There’s a huge amount of independent film content released online, a lot of which is very good and most of which will go unseen by the vast majority. I’ve been spending some time perusing Vimeo for the best short films I can find. Here are some of my favourites. 


Michael is alone. His girlfriend broke up with him six months ago and he hasn’t got over it. So he takes the natural next step and does what anyone else would do: hire an actress to pretend to be his ex.

Wacky, funny, touching, Cockatoo has the lot. The actors do a fantastic job, the man who plays Michael looks genuinely depressed, and somehow manage to keep a sense of sincerity to the bizarre plot. If you’re looking for something a little quirky and offbeat then Cockatoo is for you.


Two men are stranded on island. We don’t know how, we don’t know why. We can assume they’ve been there a while, they look fairly ragged and seem to know each other’s stories like the back of their respective hands. To top things off it’s not even a tropical desert island, it’s dark, damp and cold. The boat is coming, but will it rescue them from their fates?

Stranded is a genuinely funny film. The actors deliver the excellent script perfectly and the dialogue between our two protagonists will likely draw out a chuckle from even the most stony faced of viewers. Combine these elements with an incredibly catchy tune which is sure to stick in your head for days and you’ve got yourself winner.

The boat is coming, the boat is coming, the boat is coming, the boat boat is coming…


As Evie takes a retrospective look at her life, she ponders the different ways in which she has experienced time, and how little she may have left.

Snooze:Time shares some similarities with the wonderful Where Do Lilacs Come From (a short film which I featured in Part Two of this series); as the film progresses we are taken on a journey which stretches from Evie’s, our narrator, early life all the way to her nonagenarian days. Thankfully this film isn’t as harrowing as the latter, managing to tell a poignant story without making the viewer want to crawl into a corner and weep for days.

Into Dusk

Set in a futuristic cyber-punk world, Into Dusk tells the story of Wren and Ellie. The former a desperate man strapped for cash, the latter his terminally ill wife who he is striving to save.

Visually the film is excellent, and makes particularly good use of lightning. The score is strong too and helps tell the story successfully despite a lack of dialogue. It is very short, the credits roll just before the four-minute mark. We are shown glimpses of what life is like in their world (a window showing vehicles flying through the night sky, a series of sockets implanted in Ellie’s chest, and a life support system that must be maintained by adding credits via a personal card) but it’s all very minimal. There’s huge room for expansion with this idea, and I’m looking forward to seeing more of Ellie and Wren’s story and the universe they inhabit.


Three young friends go on a roadtrip to Seville. They’re daring, adventurous and looking for fun. They’re having the time of their lives, until tragedy strikes.

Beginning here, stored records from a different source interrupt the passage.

(** As many successes as the threshold asks for: the circuit closes. *)
Lemma successes_reach_threshold {V : Type} (funcs : list (Work V)) :
  forall s : Sys,
    state_of s = HALF_OPEN_STATE ->
    Forall (fun func => succeeds (storage_of s) func = true) funcs ->
    funcs <> [] ->
    counter_of s + Z.of_nat (List.length funcs) = threshold_of s ->
    cb (fst (wrapper_all funcs s))
    = set_storage
        (fun st => set_half_open_state_total_calls 0
                     (set_total_calls [] (set_circuit_state CLOSED_STATE st)))
        (cb s).
Proof.
  induction funcs as [|func rest IH]; intros s Hst Hall Hne Heq; [congruence|].
  inversion Hall as [|? ? Hok Hrest]; subst.
  cbn [wrapper_all].
  destruct (wrapper_half_open_success func s Hst Hok) as (w & Hw & _).
  rewrite Hw. set (s1 := {| env := w; cb := half_open_succeeded (cb s) |}).
  destruct rest as [|func' rest].
  - cbn. unfold half_open_succeeded.
    unfold counter_of, threshold_of, storage_of in *. cbn in Heq.
    destruct (_ >=? _) eqn:E; [reflexivity|].
    rewrite Z.geb_leb in E. apply Z.leb_gt in E. lia.
  - assert (Hb : cb s1 = set_storage
                   (fun st => set_half_open_state_total_calls
                                (counter_of s + 1) st) (cb s)).
    { cbn. unfold half_open_succeeded.
      unfold counter_of, threshold_of, storage_of in *. cbn [List.length] in Heq.
      destruct (_ >=? _) eqn:E; [|reflexivity].
      rewrite Z.geb_leb in E. apply Z.leb_le in E. lia. }
    specialize (IH s1).
    destruct (wrapper_all (func' :: rest) s1) as [s2 rs]. cbn [fst] in *.
    rewrite IH.
    + rewrite Hb. reflexivity.
    + unfold state_of, storage_of. rewrite Hb. exact Hst.
    + eapply Forall_impl; [|exact Hrest]. intros f Hf. cbn beta in *.
      rewrite <- Hf. apply succeeds_same_duration.
      unfold storage_of. rewrite Hb. reflexivity.
    + discriminate.
    + unfold counter_of, threshold_of, storage_of in *. rewrite Hb. cbn.
      cbn [List.length] in Heq. lia.
Qed.

(** C4. In the half-open state a call that fails, whatever the counter of
    successes says, leaves the breaker open with the counter at zero and
    the last failure time set to the reading of the clock taken then.
    From the start of a trial batch (counter at zero, threshold at least
    one), successful calls fewer than the threshold leave the breaker
    half-open, counting them and keeping the window, and a failure after
    them opens the circuit in the same way; successful calls as many as the
    threshold leave the breaker closed with an empty window and the counter
    at zero. *)
Theorem half_open_trial_batch :
  forall (V : Type) (s : Sys),
    state_of s = HALF_OPEN_STATE ->
    (forall func : Work V,
        succeeds (storage_of s) func = false ->
        state_of (after (wrapper func) s) = OPEN_STATE
        /\ last_failure_time (cb (after (wrapper func) s)) = Some (reading s 0)
        /\ counter_of (after (wrapper func) s) = 0
        /\ result_of (wrapper func) s = Raised (failure_cause func))
    /\ (counter_of s = 0 ->
        1 <= threshold_of s ->
        forall funcs : list (Work V),
          Forall (fun func => succeeds (storage_of s) func = true) funcs ->
          (Z.of_nat (List.length funcs) < threshold_of s ->
           state_of (fst (wrapper_all funcs s)) = HALF_OPEN_STATE
           /\ counter_of (fst (wrapper_all funcs s)) = Z.of_nat (List.length funcs)
           /\ window_of (fst (wrapper_all funcs s)) = window_of s
           /\ (forall func : Work V,
                 succeeds (storage_of s) func = false ->
                 state_of (after (wrapper func) (fst (wrapper_all funcs s))) = OPEN_STATE
                 /\ last_failure_time
                      (cb (after (wrapper func) (fst (wrapper_all funcs s))))
                    = Some (reading (fst (wrapper_all funcs s)) 0)
                 /\ counter_of (after (wrapper func) (fst (wrapper_all funcs s))) = 0))
          /\ (Z.of_nat (List.length funcs) = threshold_of s ->
              state_of (fst (wrapper_all funcs s)) = CLOSED_STATE
              /\ window_of (fst (wrapper_all funcs s)) = []
              /\ counter_of (fst (wrapper_all funcs s)) = 0)).
Proof.
  intros V s Hst.
  assert (Hfail : forall (s0 : Sys) (func : Work V),
             state_of s0 = HALF_OPEN_STATE ->
             succeeds (storage_of s0) func = false ->
             state_of (after (wrapper func) s0) = OPEN_STATE
             /\ last_failure_time (cb (after (wrapper func) s0)) = Some (reading s0 0)
             /\ counter_of (after (wrapper func) s0) = 0
             /\ result_of (wrapper func) s0 = Raised (failure_cause func)).
  { intros s0 func Hst0 Hko.
    destruct (wrapper_half_open_failure func s0 Hst0 Hko) as (w & Hw & _).
    unfold after, result_of. rewrite Hw. cbn. repeat split. }
  split; [intros func; apply Hfail; exact Hst|].
  intros Hc HT funcs Hall. split.
  - intros Hlt.
    destruct (successes_below_threshold funcs s Hst Hall) as (Hcb & _);
      [rewrite Hc; lia|].
    set (s' := fst (wrapper_all funcs s)) in *.
    assert (Hst' : state_of s' = HALF_OPEN_STATE)
      by (unfold state_of, storage_of; rewrite Hcb; exact Hst).
    split; [exact Hst'|].
    split; [unfold counter_of at 1, storage_of; rewrite Hcb; cbn;
            rewrite Hc; reflexivity|].
    split; [unfold window_of, storage_of; rewrite Hcb; reflexivity|].
    intros func Hko.
    destruct (Hfail s' func Hst') as (H1 & H2 & H3 & _); [|auto].
    rewrite <- Hko. apply succeeds_same_duration.
    unfold storage_of. rewrite Hcb. reflexivity.
  - intros Heq.
    assert (Hne : funcs <> []) by (intros ->; cbn in Heq; lia).
    pose proof (successes_reach_threshold funcs s Hst Hall Hne) as Hcb.
    rewrite Hc in Hcb. specialize (Hcb Heq).
    unfold state_of, window_of, counter_of, storage_of. rewrite Hcb.
    repeat split.
Qed.

(** A batch of three trial calls: two successes keep the breaker
    half-open, a failure after them opens it, three successes close it. *)
Lemma half_open_trial_batch_witness :
  let s := Scenario.half_open_three_trials in
  state_of s = HALF_OPEN_STATE
  /\ state_of (after (wrapper Scenario.F_) s) = OPEN_STATE
  /\ state_of (fst (wrapper_all [Scenario.S_; Scenario.S_] s)) = HALF_OPEN_STATE
  /\ state_of (after (wrapper Scenario.slow_raise)
                     (fst (wrapper_all [Scenario.S_; Scenario.S_] s))) = OPEN_STATE
  /\ state_of (fst (wrapper_all [Scenario.S_; Scenario.S_; Scenario.S_] s)) = CLOSED_STATE
  /\ window_of (fst (wrapper_all [Scenario.S_; Scenario.S_; Scenario.S_] s)) = [].
Proof.
  intros s.
  assert (Hst : state_of s = HALF_OPEN_STATE) by reflexivity.
  destruct (half_open_trial_batch Z s Hst) as (Hfail & Hbatch).
  assert (Hc : counter_of s = 0) by reflexivity.
  assert (HT : 1 <= threshold_of s) by (vm_compute; discriminate).
  split; [exact Hst|].
  split; [apply (Hfail Scenario.F_); reflexivity|].
  destruct (Hbatch Hc HT [Scenario.S_; Scenario.S_]) as (Hbelow & _);
    [repeat constructor|].
  destruct Hbelow as (H1 & _ & _ & H4); [vm_compute; reflexivity|].
  split; [exact H1|].
  split; [apply (H4 Scenario.slow_raise); reflexivity|].
  destruct (Hbatch Hc HT [Scenario.S_; Scenario.S_; Scenario.S_]) as (_ & Hclose);
    [repeat constructor|].
  destruct Hclose as (H5 & H6 & _); [reflexivity|].
  split; [exact H5|exact H6].
Defined.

There’s more than a little flavour of Jack Kerouac’s classic roadtrip story On the Road (as with that book, Sevilla‘s trio consist of a male and female couple plus their male friend) in Sevilla, and that’s no bad thing at all. The film is shot really nicely, and the story is more than intriguing enough to keep the viewer captivated for the ten-minute running time. An excellent short film, and one of my favourites in this series so far.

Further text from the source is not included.